REQUIRED ACTION> Output nothing but the lines from the first line of the entries to the line with "Definition TLS_RSA_WITH_AES_256_CBC_SHA : Z", inclusive, exactly as they read.

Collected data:

[Start of Attachment]

(** ** Identifiers *)

Definition TLS_RSA_WITH_RC4_128_SHA : Z := 0x0005.
Definition TLS_RSA_WITH_3DES_EDE_CBC_SHA : Z := 0x000a.
Definition TLS_RSA_WITH_AES_128_CBC_SHA : Z := 0x002f.
Definition TLS_RSA_WITH_AES_256_CBC_SHA : Z := 0x0035.
Definition TLS_RSA_WITH_AES_128_CBC_SHA256 : Z := 0x003c.
Definition TLS_RSA_WITH_AES_128_GCM_SHA256 : Z := 0x009c.
Definition TLS_RSA_WITH_AES_256_GCM_SHA384 : Z := 0x009d.
Definition TLS_ECDHE_ECDSA_WITH_RC4_128_SHA : Z := 0xc007.
Definition TLS_ECDHE_ECDSA_WITH_AES_128_CBC_SHA : Z := 0xc009.
Definition TLS_ECDHE_ECDSA_WITH_AES_256_CBC_SHA : Z := 0xc00a.
Definition TLS_ECDHE_RSA_WITH_RC4_128_SHA : Z := 0xc011.
Definition TLS_ECDHE_RSA_WITH_3DES_EDE_CBC_SHA : Z := 0xc012.
Definition TLS_ECDHE_RSA_WITH_AES_128_CBC_SHA : Z := 0xc013.
Definition TLS_ECDHE_RSA_WITH_AES_256_CBC_SHA : Z := 0xc014.
Definition TLS_ECDHE_ECDSA_WITH_AES_128_CBC_SHA256 : Z := 0xc023.
Definition TLS_ECDHE_RSA_WITH_AES_128_CBC_SHA256 : Z := 0xc027.
Definition TLS_ECDHE_RSA_WITH_AES_128_GCM_SHA256 : Z := 0xc02f.
Definition TLS_ECDHE_ECDSA_WITH_AES_128_GCM_SHA256 : Z := 0xc02b.
Definition TLS_ECDHE_RSA_WITH_AES_256_GCM_SHA384 : Z := 0xc030.
Definition TLS_ECDHE_ECDSA_WITH_AES_256_GCM_SHA384 : Z := 0xc02c.
Definition TLS_ECDHE_RSA_WITH_CHACHA20_POLY1305_SHA256 : Z := 0xcca8.
Definition TLS_ECDHE_ECDSA_WITH_CHACHA20_POLY1305_SHA256 : Z := 0xcca9.
Definition TLS_AES_128_GCM_SHA256 : Z := 0x1301.
Definition TLS_AES_256_GCM_SHA384 : Z := 0x1302.
Definition TLS_CHACHA20_POLY1305_SHA256 : Z := 0x1303.
Definition TLS_FALLBACK_SCSV : Z := 0x5600.
Definition TLS_ECDHE_RSA_WITH_CHACHA20_POLY1305 : Z := TLS_ECDHE_RSA_WITH_CHACHA20_POLY1305_SHA256.
Definition TLS_ECDHE_ECDSA_WITH_CHACHA20_POLY1305 : Z := TLS_ECDHE_ECDSA_WITH_CHACHA20_POLY1305_SHA256.

(** Suites known to uTLS only (u_common.go). *)
Definition OLD_TLS_ECDHE_RSA_WITH_CHACHA20_POLY1305_SHA256 : Z := 0xcc13.
Definition OLD_TLS_ECDHE_ECDSA_WITH_CHACHA20_POLY1305_SHA256 : Z := 0xcc14.
Definition DISABLED_TLS_ECDHE_ECDSA_WITH_AES_256_CBC_SHA384 : Z := 0xc024.
Definition DISABLED_TLS_ECDHE_RSA_WITH_AES_256_CBC_SHA384 : Z := 0xc028.
Definition DISABLED_TLS_RSA_WITH_AES_256_CBC_SHA256 : Z := 0x003d.

(** ** The suites of TLS 1.0 to 1.2 *)

Definition suiteECDHE : Z := 1.
Definition suiteECSign : Z := 2.
Definition suiteTLS12 : Z := 4.
Definition suiteSHA384 : Z := 8.

Inductive key_agreement := rsaKA | ecdheECDSAKA | ecdheRSAKA.
Inductive block_cipher := cipherRC4 | cipher3DES | cipherAES.
Inductive mac_function := macSHA1 | macSHA256 | utlsMacSHA384.
Inductive aead_function := aeadAESGCM | aeadAESGCMTLS13 | aeadChaCha20Poly1305.

#[export] Instance aead_function_eq_dec : EqDecision aead_function.
Proof. solve_decision. Defined.
#[export] Instance block_cipher_eq_dec : EqDecision block_cipher.
Proof. solve_decision. Defined.
#[export] Instance mac_function_eq_dec : EqDecision mac_function.
Proof. solve_decision. Defined.

Module cipherSuite.
Record t := Mk {
  id : Z;
  keyLen : Z;
  macLen : Z;
  ivLen : Z;
  ka : key_agreement;
  flags : Z;
  cipher : option block_cipher;
  mac : option mac_function;
  aead : option aead_function
}.

(** [c.flags&flag != 0] *)
Definition has (flag : Z) (c : t) : bool := negb (Z.land c.(flags) flag =? 0).
End cipherSuite.
Import cipherSuite(Mk).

[End of Attachment]

TASK RESPONSE>
(** ** Identifiers *)

Definition TLS_RSA_WITH_RC4_128_SHA : Z := 0x0005.
Definition TLS_RSA_WITH_3DES_EDE_CBC_SHA : Z := 0x000a.
Definition TLS_RSA_WITH_AES_128_CBC_SHA : Z := 0x002f.
Definition TLS_RSA_WITH_AES_256_CBC_SHA : Z := 0x0035.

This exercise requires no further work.